WHAT TO WORK ON – Return the lines of the data below in which the string "exact" occurs.

PROVIDED ENTRIES –
··········

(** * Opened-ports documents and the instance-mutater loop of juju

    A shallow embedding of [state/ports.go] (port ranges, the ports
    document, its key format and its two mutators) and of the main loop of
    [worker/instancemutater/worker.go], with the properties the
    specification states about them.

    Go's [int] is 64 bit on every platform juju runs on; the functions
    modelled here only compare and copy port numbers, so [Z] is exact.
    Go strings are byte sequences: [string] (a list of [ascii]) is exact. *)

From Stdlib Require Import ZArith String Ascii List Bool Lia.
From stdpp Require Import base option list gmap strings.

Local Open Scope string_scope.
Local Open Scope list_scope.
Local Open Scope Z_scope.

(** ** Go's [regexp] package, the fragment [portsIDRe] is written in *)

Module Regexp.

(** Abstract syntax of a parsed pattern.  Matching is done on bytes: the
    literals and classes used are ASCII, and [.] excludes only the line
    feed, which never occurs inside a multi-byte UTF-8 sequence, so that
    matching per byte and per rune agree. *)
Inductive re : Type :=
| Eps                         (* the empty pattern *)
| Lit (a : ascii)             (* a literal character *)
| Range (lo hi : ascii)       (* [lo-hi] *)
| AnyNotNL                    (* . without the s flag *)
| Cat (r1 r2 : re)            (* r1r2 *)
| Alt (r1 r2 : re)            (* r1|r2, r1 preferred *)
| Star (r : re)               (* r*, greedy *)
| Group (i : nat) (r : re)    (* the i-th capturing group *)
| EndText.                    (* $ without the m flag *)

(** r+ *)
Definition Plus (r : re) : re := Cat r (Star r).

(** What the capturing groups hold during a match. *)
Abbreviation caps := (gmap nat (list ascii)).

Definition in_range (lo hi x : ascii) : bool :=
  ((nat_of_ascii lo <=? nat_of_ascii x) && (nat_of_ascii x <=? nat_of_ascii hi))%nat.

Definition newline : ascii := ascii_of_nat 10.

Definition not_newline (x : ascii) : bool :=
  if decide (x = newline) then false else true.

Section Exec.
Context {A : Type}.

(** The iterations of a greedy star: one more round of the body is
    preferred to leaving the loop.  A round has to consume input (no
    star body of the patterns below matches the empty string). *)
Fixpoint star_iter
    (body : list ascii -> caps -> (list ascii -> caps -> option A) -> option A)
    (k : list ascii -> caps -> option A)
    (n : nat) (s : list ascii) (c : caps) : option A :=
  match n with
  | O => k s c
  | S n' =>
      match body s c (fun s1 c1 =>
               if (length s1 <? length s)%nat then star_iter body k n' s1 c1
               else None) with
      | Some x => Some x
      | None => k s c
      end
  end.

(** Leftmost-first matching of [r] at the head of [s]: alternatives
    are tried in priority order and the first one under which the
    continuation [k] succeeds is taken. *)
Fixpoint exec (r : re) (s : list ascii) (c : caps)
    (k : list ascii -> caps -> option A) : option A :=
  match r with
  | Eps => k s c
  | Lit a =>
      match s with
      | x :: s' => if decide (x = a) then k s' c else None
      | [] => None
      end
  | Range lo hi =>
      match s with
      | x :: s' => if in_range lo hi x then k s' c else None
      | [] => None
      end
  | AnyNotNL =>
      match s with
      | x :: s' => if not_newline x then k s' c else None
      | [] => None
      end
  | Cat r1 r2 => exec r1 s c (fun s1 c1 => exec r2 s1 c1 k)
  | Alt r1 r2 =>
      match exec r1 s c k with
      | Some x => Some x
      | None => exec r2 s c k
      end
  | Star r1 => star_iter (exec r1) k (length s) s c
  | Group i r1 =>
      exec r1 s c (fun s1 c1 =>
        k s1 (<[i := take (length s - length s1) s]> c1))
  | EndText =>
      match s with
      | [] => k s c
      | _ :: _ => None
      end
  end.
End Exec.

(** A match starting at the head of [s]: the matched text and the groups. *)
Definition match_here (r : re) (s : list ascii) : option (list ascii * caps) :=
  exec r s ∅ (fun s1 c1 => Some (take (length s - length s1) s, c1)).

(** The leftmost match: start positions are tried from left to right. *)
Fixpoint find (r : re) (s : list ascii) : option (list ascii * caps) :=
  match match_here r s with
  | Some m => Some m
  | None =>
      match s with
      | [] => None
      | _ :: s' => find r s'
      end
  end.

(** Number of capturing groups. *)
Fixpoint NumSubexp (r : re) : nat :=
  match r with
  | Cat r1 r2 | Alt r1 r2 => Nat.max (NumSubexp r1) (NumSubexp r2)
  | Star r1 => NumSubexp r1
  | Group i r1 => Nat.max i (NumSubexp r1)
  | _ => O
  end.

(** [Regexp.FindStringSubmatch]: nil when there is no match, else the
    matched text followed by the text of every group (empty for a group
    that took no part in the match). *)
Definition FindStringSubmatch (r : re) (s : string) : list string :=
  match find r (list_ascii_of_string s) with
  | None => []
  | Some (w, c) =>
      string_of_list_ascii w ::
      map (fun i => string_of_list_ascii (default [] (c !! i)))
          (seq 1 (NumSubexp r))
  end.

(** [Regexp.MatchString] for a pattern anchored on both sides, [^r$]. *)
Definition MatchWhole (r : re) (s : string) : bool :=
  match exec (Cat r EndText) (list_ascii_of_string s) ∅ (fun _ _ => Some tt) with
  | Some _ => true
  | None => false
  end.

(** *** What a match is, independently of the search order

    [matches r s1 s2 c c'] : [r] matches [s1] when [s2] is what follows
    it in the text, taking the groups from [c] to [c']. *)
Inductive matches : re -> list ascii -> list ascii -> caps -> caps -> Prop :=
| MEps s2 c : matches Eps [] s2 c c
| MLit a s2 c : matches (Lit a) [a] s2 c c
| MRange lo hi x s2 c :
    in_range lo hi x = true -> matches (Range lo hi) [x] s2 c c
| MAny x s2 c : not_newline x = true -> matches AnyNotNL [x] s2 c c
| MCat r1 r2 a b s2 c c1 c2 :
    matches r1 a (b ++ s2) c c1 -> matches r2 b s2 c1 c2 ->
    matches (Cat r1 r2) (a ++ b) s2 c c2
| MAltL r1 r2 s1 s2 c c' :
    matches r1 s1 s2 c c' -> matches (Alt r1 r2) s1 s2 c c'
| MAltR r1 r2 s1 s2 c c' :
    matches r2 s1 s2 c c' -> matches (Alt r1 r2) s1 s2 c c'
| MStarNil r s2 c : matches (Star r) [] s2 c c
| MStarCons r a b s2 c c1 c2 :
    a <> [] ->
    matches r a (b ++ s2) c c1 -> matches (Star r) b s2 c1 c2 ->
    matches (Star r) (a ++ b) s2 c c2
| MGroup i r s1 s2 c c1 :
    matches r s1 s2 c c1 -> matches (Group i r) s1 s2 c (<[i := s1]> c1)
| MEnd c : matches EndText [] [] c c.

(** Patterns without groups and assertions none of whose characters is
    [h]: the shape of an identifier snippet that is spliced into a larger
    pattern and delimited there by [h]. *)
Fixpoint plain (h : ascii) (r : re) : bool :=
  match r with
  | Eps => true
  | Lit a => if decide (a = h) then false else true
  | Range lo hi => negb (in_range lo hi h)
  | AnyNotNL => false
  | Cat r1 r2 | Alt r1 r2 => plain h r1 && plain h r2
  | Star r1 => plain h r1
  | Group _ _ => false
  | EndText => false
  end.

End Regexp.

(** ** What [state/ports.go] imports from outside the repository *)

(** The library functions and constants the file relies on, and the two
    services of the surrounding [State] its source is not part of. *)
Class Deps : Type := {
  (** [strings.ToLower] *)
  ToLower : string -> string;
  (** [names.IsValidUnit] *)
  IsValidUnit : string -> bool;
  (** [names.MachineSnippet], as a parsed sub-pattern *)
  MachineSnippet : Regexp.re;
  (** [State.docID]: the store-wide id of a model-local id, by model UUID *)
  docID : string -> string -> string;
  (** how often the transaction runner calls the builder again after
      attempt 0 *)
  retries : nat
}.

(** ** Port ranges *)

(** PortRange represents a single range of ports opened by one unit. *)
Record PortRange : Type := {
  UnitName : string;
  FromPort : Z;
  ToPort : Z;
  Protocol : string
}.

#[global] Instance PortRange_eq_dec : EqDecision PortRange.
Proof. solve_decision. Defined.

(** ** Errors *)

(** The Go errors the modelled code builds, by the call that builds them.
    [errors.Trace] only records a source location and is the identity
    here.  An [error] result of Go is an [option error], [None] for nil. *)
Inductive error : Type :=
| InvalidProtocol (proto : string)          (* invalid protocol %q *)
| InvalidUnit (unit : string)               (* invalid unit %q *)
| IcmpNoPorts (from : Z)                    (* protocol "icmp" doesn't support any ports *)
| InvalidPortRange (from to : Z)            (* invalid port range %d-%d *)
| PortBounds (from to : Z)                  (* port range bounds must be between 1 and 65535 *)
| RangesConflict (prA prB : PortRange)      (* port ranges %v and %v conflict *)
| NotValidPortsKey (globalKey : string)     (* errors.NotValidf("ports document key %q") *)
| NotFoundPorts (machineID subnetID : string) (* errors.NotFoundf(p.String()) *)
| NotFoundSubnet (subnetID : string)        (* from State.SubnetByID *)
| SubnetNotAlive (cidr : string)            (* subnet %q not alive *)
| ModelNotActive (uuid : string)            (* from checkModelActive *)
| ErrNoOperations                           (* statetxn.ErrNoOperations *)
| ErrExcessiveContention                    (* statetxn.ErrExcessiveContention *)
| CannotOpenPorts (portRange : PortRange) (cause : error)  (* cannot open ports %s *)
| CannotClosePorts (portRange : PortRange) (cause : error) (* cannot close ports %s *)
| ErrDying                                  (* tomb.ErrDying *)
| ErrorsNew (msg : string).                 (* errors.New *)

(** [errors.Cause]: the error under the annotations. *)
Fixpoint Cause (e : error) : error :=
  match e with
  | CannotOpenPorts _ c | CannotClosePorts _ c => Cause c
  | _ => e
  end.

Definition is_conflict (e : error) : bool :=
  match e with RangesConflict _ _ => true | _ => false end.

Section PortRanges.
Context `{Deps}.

··········

YOUR SOLUTION –
    modelled here only compare and copy port numbers, so [Z] is exact.
    Go strings are byte sequences: [string] (a list of [ascii]) is exact. *)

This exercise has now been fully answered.